E é aqui que entra Bauru — não como exceção, mas como sintoma. Enquanto o país enfrenta a anatomia de um projeto autoritário, parte da imprensa local faz de conta que não é com ela. Rádios que já foram sinônimo de serviço público preferem a curadoria da conveniência: editorializam a favor de “anistias camaradas”, relativizam a tentativa de golpe, e deixam para “depois” o debate que interessa ao assalariado — como a faixa de IR até R$ 5 mil. A pauta urgente vira irrelevante; e o irrelevante, manchete. Aí está o truque: esvaziar o fato, inflar o enredo. Enquanto isso, quem pagou imposto o ano inteiro continua pagando — e quem atacou a democracia ganha prioridade de agenda.
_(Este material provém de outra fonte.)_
(** * Oppia: editor controllers and statistics services

    A shallow embedding of [oppia/domain/stats_services.py] and
    [oppia/controllers/editor.py], and the properties of the statistics
    reports and of the editor request handlers that follow from the code.

    Conventions of the embedding.
    - Python integers are [Z]; JSON payload values are [pyval]; a dict with
      string keys is a [gmap string _]; a Python list is a [list].
    - A computation that can raise is a [Result]; a request handler that
      mutates a datastore entity before it may raise is a [Py S] computation
      (state passing, with the state kept when an exception is raised, as the
      mutated Python object is).
    - The datastore layer, the widget and rule registries and [feconf] are
      external to the two modules: they are the [Variable]s of the sections
      below. *)

From stdpp Require Import gmap strings list fin_maps sorting.
From Stdlib Require Import ZArith QArith Lia.

Close Scope Q_scope.

Set Warnings "-register-all".

(** ** Python values *)

(** Values decoded from a JSON payload.  Numbers are integers. *)
Inductive pyval : Type :=
| PNone
| PBool (b : bool)
| PInt (z : Z)
| PStr (s : string)
| PList (l : list pyval)
| PDict (d : gmap string pyval).

(** Python truthiness: [if v:]. *)
Definition truthy (v : pyval) : bool :=
  match v with
  | PNone => false
  | PBool b => b
  | PInt z => negb (z =? 0)%Z
  | PStr s => negb (String.eqb s EmptyString)
  | PList l => match l with [] => false | _ :: _ => true end
  | PDict d => negb (bool_decide (d = ∅))
  end.

(** [v == s] for a string literal or string constant [s]. *)
Definition py_eq_str (v : pyval) (s : string) : bool :=
  match v with
  | PStr s' => String.eqb s' s
  | _ => false
  end.
(** * RangeIndex: a monotonic integer range used as an index

    A shallow embedding of [pandas/core/indexes/range.py] and of the
    part of Python's built-in [range] object that the class relies on,
    followed by the properties of the set algebra, the arithmetic, the
    constructors and the accessors.

    Python integers are unbounded, so they are modelled by [Z]; [//] and
    [%] are floor division and its remainder, which is what [Z.div] and
    [Z.modulo] compute for a divisor other than zero. *)

From Stdlib Require Import ZArith List Lia Bool Znumtheory Sorted FinFun
  Permutation.
Import ListNotations.
Local Open Scope Z_scope.

(** ** Exceptions and fallible computations *)

Inductive exn : Type :=
| TypeError
| ValueError
| IndexError
| KeyError
| ZeroDivisionError
| OverflowError.

Inductive result (A : Type) : Type :=
| Ok (a : A)
| Raise (e : exn).

Arguments Ok {A} a.
Arguments Raise {A} e.

Definition bind {A B : Type} (m : result A) (k : A -> result B) : result B :=
  match m with
  | Ok a => k a
  | Raise e => Raise e
  end.

Notation "x <- m ;; k" := (bind m (fun x => k))
  (at level 61, m at next level, right associativity).
Notation "' p <- m ;; k" := (bind m (fun x => match x with p => k end))
  (at level 61, p pattern, m at next level, right associativity).

(** ** Python's built-in [range] *)

Record range : Type := mkrange { start : Z; stop : Z; step : Z }.

(** [len(r)], as CPython computes it (compute_range_length). *)
Definition len (r : range) : Z :=
  let '(lo, hi, st) :=
    if 0 <? step r then (start r, stop r, step r)
    else (stop r, start r, - step r) in
  if hi <=? lo then 0 else (hi - lo - 1) / st + 1.

(** [r[i]] for an index already known to be in bounds (compute_item). *)
Definition compute_item (r : range) (i : Z) : Z := start r + i * step r.

(** [list(r)]. *)
Definition tolist (r : range) : list Z :=
  map (fun i => compute_item r (Z.of_nat i)) (seq 0 (Z.to_nat (len r))).

(** [r[i]] for a scalar [i]: a negative index counts from the end. *)
Definition range_item (r : range) (i : Z) : result Z :=
  let i' := if i <? 0 then i + len r else i in
  if (i' <? 0) || (len r <=? i') then Raise IndexError
  else Ok (compute_item r i').

(** [x in r] (range_contains_long). *)
Definition range_contains (r : range) (x : Z) : bool :=
  (if 0 <? step r then (start r <=? x) && (x <? stop r)
   else (stop r <? x) && (x <=? start r))
  && ((x - start r) mod step r =? 0).

(** [r.index(x)]. *)
Definition range_index (r : range) (x : Z) : result Z :=
  if range_contains r x then Ok ((x - start r) / step r)
  else Raise ValueError.

(** [r0 == r1] (range_equals): ranges compare as sequences. *)
Definition range_eqb (r0 r1 : range) : bool :=
  if negb (len r0 =? len r1) then false
  else if len r0 =? 0 then true
  else if negb (start r0 =? start r1) then false
  else if len r0 =? 1 then true
  else step r0 =? step r1.

(** A slice object [lo:hi:st]; [None] is an omitted bound. *)
Record slice : Type :=
  mkslice { sl_start : option Z; sl_stop : option Z; sl_step : option Z }.

(** [slice.indices(length)] for unbounded integers
    (_PySlice_GetLongIndices). *)
Definition slice_indices (s : slice) (length : Z) : result (Z * Z * Z) :=
  let st := match sl_step s with None => 1 | Some v => v end in
  if st =? 0 then Raise ValueError
  else
    let neg := st <? 0 in
    let lower := if neg then -1 else 0 in
    let upper := if neg then length + -1 else length in
    let clip (v : Z) :=
      if v <? 0 then Z.max (v + length) lower else Z.min v upper in
    let b := match sl_start s with
             | None => if neg then upper else lower
             | Some v => clip v
             end in
    let e := match sl_stop s with
             | None => if neg then lower else upper
             | Some v => clip v
             end in
    Ok (b, e, st).

(** [r[lo:hi:st]] (compute_slice). *)
Definition range_slice (r : range) (s : slice) : result range :=
  '(b, e, st) <- slice_indices s (len r) ;;
  Ok (mkrange (compute_item r b) (compute_item r e) (st * step r)).

(** [r[::-1]]. *)
Definition reverse_slice : slice := mkslice None None (Some (-1)).

(** [any(r)]: some element is truthy. *)
Definition py_any (l : list Z) : bool := existsb (fun x => negb (x =? 0)) l.

(** Python's [//] and [%] raise on a zero divisor. *)
Definition py_floordiv (a b : Z) : result Z :=
  if b =? 0 then Raise ZeroDivisionError else Ok (a / b).

Definition py_mod (a b : Z) : result Z :=
  if b =? 0 then Raise ZeroDivisionError else Ok (a mod b).

(** ** Floats that hold whole numbers

    The union divides a step by two with [/], which yields a float.
    Every float met there holds a whole number, so a float is modelled
    by the integer it holds: one with at most 53 significant bits. *)

(** The float nearest to the integer [z], ties going to the even
    significand: [z] itself below [2^53]. *)
Definition round_float (z : Z) : Z :=
  let a := Z.abs z in
  if a <? 2 ^ 53 then z
  else
    let e := Z.log2 a - 52 in
    let q := a / 2 ^ e in
    let r := a mod 2 ^ e in
    let q' := if (2 ^ e <? 2 * r) || ((2 * r =? 2 ^ e) && Z.odd q)
              then q + 1 else q in
    Z.sgn z * (q' * 2 ^ e).

(** The magnitude from which there is no finite float. *)
Definition float_overflow : Z := 2 ^ 1024.

(** [float(z)] for an int: OverflowError when [z] is too large. *)
Definition float_of_int (z : Z) : result Z :=
  let f := round_float z in
  if float_overflow <=? Z.abs f then Raise OverflowError else Ok f.

(** [n / 2] for an even int [n]: the float nearest to the quotient,
    OverflowError when the quotient is too large for a float. *)
Definition true_div_by_2 (n : Z) : result Z := float_of_int (n / 2).

(** [x + y] for two floats holding whole numbers, as the index
    constructor receives it: the sum is rounded, and a sum beyond the
    floats is [inf], which the constructor refuses with OverflowError
    when it converts it to an int. *)
Definition float_add (x y : Z) : result Z := float_of_int (x + y).

(** ** Constructors of RangeIndex

    A RangeIndex is its [_range]; the name is opaque to every operation
    modelled here and is left out.  Arguments are integers or [None]. *)

(** [x or d] for an optional integer: [None] and [0] are falsy. *)
Definition or_default (x : option Z) (d : Z) : Z :=
  match x with
  | None => d
  | Some v => if v =? 0 then d else v
  end.

(** The tail of [_simple_new], reached with an integer [start]:
    [result._range = range(start, stop or 0, step or 1)]. *)
Definition set_range (start : Z) (stop step : option Z) : range :=
  mkrange start (or_default stop 0) (or_default step 1).

Definition _all_none (a b c : option Z) : bool :=
  match a, b, c with
  | None, None, None => true
  | _, _, _ => false
  end.

(** [RangeIndex(start, stop, step)]: the validating constructor. *)
Definition __new__ (start stop step : option Z) : result range :=
  if _all_none start stop step then Raise TypeError
  else
    let start := match start with Some v => v | None => 0 end in
    let '(start, stop) :=
      match stop with
      | None => (0, start)
      | Some v => (start, v)
      end in
    let step := match step with Some v => v | None => 1 end in
    if step =? 0 then Raise ValueError
    else Ok (set_range start (Some stop) (Some step)).

(** [RangeIndex._simple_new(start, stop, step)]: the internal constructor.
    With [start] absent and [stop] given it defers to [__new__]; the
    [except TypeError] arm (the generic [Index] constructor) lies outside
    this module and is kept as the error it handles. *)
Definition _simple_new (start stop step : option Z) : result range :=
  let '(start, stop, step) :=
    match start, stop with
    | None, None => (Some 0, Some 0, Some 1)
    | _, _ => (start, stop, step)
    end in
  match start with
  | None => __new__ start stop step
  | Some s => Ok (set_range s stop step)
  end.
Em Bauru, a história se repete em escala local, com o beneplácito de microfones outrora altivos. A Auri-Verde, conduzida por Alexandre Pittoli, e a 96 FM, com o economista Reinaldo Cafeo à frente do programa Cidade 360°, tornaram-se ilustrações perfeitas desse fenômeno: seletividade editorial como método e conformismo como linha de conduta.
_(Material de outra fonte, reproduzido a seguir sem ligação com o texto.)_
(** The edges of [approval_edges], each with the identifier drawn and the
    instant read for its upsert. *)
Definition approval_items (b : CreateApprovalRequest.t) (e : Env)
  (d : Decision.t) : list (string * Z * Edge) :=
  let t := clock_reads b in
  match approval_edges (CreateApprovalRequest.decision_id b) d with
  | [e1; e2; e3; e4; e5; e6] =>
      [ (uuids e 1%nat, clock e (1 + t)%nat, e1);
        (uuids e 2%nat, clock e (2 + t)%nat, e2);
        (uuids e 3%nat, clock e (3 + t)%nat, e3);
        (uuids e 4%nat, clock e (4 + t)%nat, e4);
        (uuids e 5%nat, clock e (5 + t)%nat, e5);
        (uuids e 6%nat, clock e t, e6) ]
  | _ => []
  end.

(** The store once the ApprovalRecord is inserted and the first [n] edges
    are updated. *)
Definition approved_db (n : nat) (b : CreateApprovalRequest.t) (e : Env)
  (dec : Decision.t) (d : Db) : Db :=
  {| decisions := decisions d;
     approvals := approvals d ++ [approval_record b e];
     learning_weights :=
       fold_left
         (applyReward (adjustedReward (CreateApprovalRequest.approved b)
                         (CreateApprovalRequest.confidence_adjustment b)))
         (firstn n (approval_items b e dec)) (learning_weights d) |}.

Definition validation_error : Response :=
  json 400 (ErrorBody "validation_error" "Request validation failed").

Definition approval_failed : Response :=
  json 500 (ErrorBody "internal_error" "Failed to process approval").

Definition approval_created (b : CreateApprovalRequest.t) (e : Env) : Response :=
  json 201 (ApprovalBody
    {| car_id := uuids e 0%nat;
       car_decision_id := CreateApprovalRequest.decision_id b;
       car_reward :=
         adjustedReward (CreateApprovalRequest.approved b)
           (CreateApprovalRequest.confidence_adjustment b);
       weights_updated := 6;
       learning_applied := true |}).

(** The outcomes of a run of the approval handler on the store [d]. *)
Inductive approval_outcome (b : CreateApprovalRequest.t) (e : Env) (d : Db)
  : Response * Db -> Prop :=
| rejected :
    createApprovalSchema_ok b = false ->
    approval_outcome b e d (validation_error, d)
| lookup_failed :
    createApprovalSchema_ok b = true ->
    fault e = Some 0%nat ->
    approval_outcome b e d (approval_failed, d)
| not_found :
    createApprovalSchema_ok b = true ->
    fault e <> Some 0%nat ->
    select_decision (CreateApprovalRequest.decision_id b) (decisions d) = [] ->
    approval_outcome b e d
      (json 404 (ErrorBody "not_found"
         ("Decision with ID " ++ CreateApprovalRequest.decision_id b ++ " not found")), d)
| insert_failed : forall dec rest,
    createApprovalSchema_ok b = true ->
    select_decision (CreateApprovalRequest.decision_id b) (decisions d) = dec :: rest ->
    fault e = Some 1%nat ->
    approval_outcome b e d (approval_failed, d)
| edge_failed : forall dec rest n,
    createApprovalSchema_ok b = true ->
    select_decision (CreateApprovalRequest.decision_id b) (decisions d) = dec :: rest ->
    fault e = Some (2 + n)%nat ->
    (n < 6)%nat ->
    approval_outcome b e d (approval_failed, approved_db n b e dec d)
| applied : forall dec rest,
    createApprovalSchema_ok b = true ->
    select_decision (CreateApprovalRequest.decision_id b) (decisions d) = dec :: rest ->
    (forall k, fault e = Some k -> (8 <= k)%nat) ->
    approval_outcome b e d (approval_created b e, approved_db 6 b e dec d).

(** The key of the row an item of [approval_items] is upserted under. *)
Definition item_key (it : string * Z * Edge) : Weight.key := edge_key (snd it).

(** The record a valid creation request sends to the store and answers
    with. *)
Definition stored_decision (b : CreateDecisionRequest.t) (c : DecisionConfidence)
  (e : Env) : Decision.t :=
  {| Decision.id := CreateDecisionRequest.id b;
     Decision.objective := CreateDecisionRequest.objective b;
     Decision.command := CreateDecisionRequest.command b;
     Decision.raw_output_hash := CreateDecisionRequest.raw_output_hash b;
     Decision.recommendation := CreateDecisionRequest.recommendation b;
     Decision.confidence := c;
     Decision.signals := CreateDecisionRequest.signals b;
     Decision.embedding_text := CreateDecisionRequest.embedding_text b;
     Decision.embedding := None;
     Decision.graph_relations := CreateDecisionRequest.graph_relations b;
     Decision.created_at :=
       match CreateDecisionRequest.created_at b with
       | Some t => t
       | None => clock e 0%nat
       end |}.

(** The response to a listing whose two round-trips succeed. *)
Definition listing (q : ListQuery) (d : Db) : Response :=
  json 200 (ListBody
    {| data := map fst (limit_offset (parsedLimit (q_limit q)) (parsedOffset (q_offset q))
                          (ranked_rows (q_objective q) d));
       total := Z.of_nat (List.length (filter (whereClause (q_objective q)) (decisions d)));
       limit := parsedLimit (q_limit q);
       offset := parsedOffset (q_offset q) |}).

Definition listing_failed : Response :=
  json 500 (ErrorBody "internal_error" "Failed to list decisions").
De Pittoli, esperava-se a tradição da rádio que já foi referência em agilidade informativa. O que se ouve, contudo, é a reprodução acrítica de pautas convenientes à direita nacional, a priorização de agendas bolsonaristas travestidas de “voz da cidade” e um noticiário onde a apuração cede espaço à militância disfarçada de prestação de serviço. É a reinvenção do papel da imprensa: de mediadora crítica a porta-voz de bolha ideológica.
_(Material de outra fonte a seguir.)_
(* ===== verification/Bitcoin.v ===== *)
(** * Headers and hex strings (src/software/common/bitcoin.c, lines 1-35)

    [hex_decode], [hex_encode], [sha256d], [bitcoin_swap32] and
    [bitcoin_build_header]: how the firmware turns the pool's hex fields into
    the 80-byte header it mines.  Characters are byte values; every test of
    the code compares with an ASCII constant, so the signedness of [char]
    plays no role.  The difficulty conversion of the same file is in
    [Target.v]. *)
From S2P Require Import Prelude.
From S2P Require Import Fips180.
From S2P Require Import Sha256.
Local Open Scope cword_scope.

(** ** The code *)

(** The digit value of the nested conditional, [-1] for no digit. *)
Definition hex_val (c : Z) : Z :=
  if bool_decide (chr "0" <= c ∧ c <= chr "9") then c - chr "0"
  else if bool_decide (chr "a" <= c ∧ c <= chr "f") then c - chr "a" + 10
  else if bool_decide (chr "A" <= c ∧ c <= chr "F") then c - chr "A" + 10
  else -1.

(** The loop of [hex_decode] from index [i] on; [false] is [return -1]. *)
Fixpoint hex_decode_loop (s : list Z) (i : nat) (out : list Z) : bool * list Z :=
  match s with
  | [] => (true, out)
  | c :: s =>
      let v := hex_val c in
      if bool_decide (v < 0) then (false, out) else
      let out := if Nat.even i then <[(i / 2)%nat := u8 (Z.shiftl v 4)]> out
                 else <[(i / 2)%nat := out !!! (i / 2)%nat .| u8 v]> out in
      hex_decode_loop s (i + 1) out
  end.
(** C13. Nothing but decimal numbers is accepted: if [bitcoin_target]
    succeeds, its input is the text of a number of the grammar (so empty
    input, a missing integer or fraction digit, a sign, blanks, a bare
    exponent mark and any other character are all rejected). *)
Theorem bitcoin_target_rejects s out :
  bitcoin_target s = Some out → ∃ x, wf x ∧ s = render x.
Proof. apply bitcoin_target_number. Qed.

Lemma bitcoin_target_rejects_witness :
  ∃ x, wf x ∧ str "1e3" = render x.
Proof. eapply (bitcoin_target_rejects (str "1e3")). vm_compute. reflexivity. Defined.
a 96 FM, o cenário é mais sofisticado — e, por isso, mais grave. O programa Cidade 360°, apresentado como “plural” e “abrangente”, torna-se exemplo didático da apropriação seletiva do jornalismo. Ali, o economista Reinaldo Cafeo exerce uma função curiosa: analista econômico para a plateia conservadora, mas incapaz de dedicar a mesma energia crítica à Avenida Faria Lima, onde o PCC lavou bilhões, ou a políticos que aparecem sorridentes em fotos com suspeitos de vínculos criminosos. Café frio, servido em doses de catastrofismo seletivo: rigor para criticar governos progressistas, silêncio cúmplice quando os holofotes deveriam incomodar aliados de ocasião.
Assim como o bolsonarismo nacional recorta a imprensa para sustentar seu ethos negacionista, em Bauru a imprensa radiofônica pratica a mesma alquimia: destaca manchetes convenientes, ignora fatos incômodos e oferece respostas simplificadas à complexidade do real. A estratégia é idêntica: apropriar-se da credibilidade histórica da imprensa local — construída em décadas de serviço público — para transformá-la em insumo discursivo a serviço de um grupo político.
O resultado? O mesmo observado em escala nacional: a conversão sistemática de responsabilidades. Onde há desmonte institucional, culpa-se a esquerda. Onde há captura econômica por facções criminosas, a pauta desaparece. Onde há alianças espúrias, a notícia perde fôlego. Não se trata de informar: trata-se de reinterpretar, de domesticar a realidade para caber no estreito repertório de uma bolha que se desfaz, mas que ainda dita o tom dos microfones.
Se o jornalismo existe para confrontar poder, em Bauru há microfones que desaprenderam a fazer perguntas difíceis. É por isso que este texto existe: para lembrar que não há neutralidade possível entre a ordem constitucional e a anistia do golpismo; entre aliviar a vida de quem ganha até R$ 5 mil e aliviar a barra de quem tentou rasgar a Constituição. O resto é ruído — ou, como diria o próprio bolsonarismo, “narrativa”.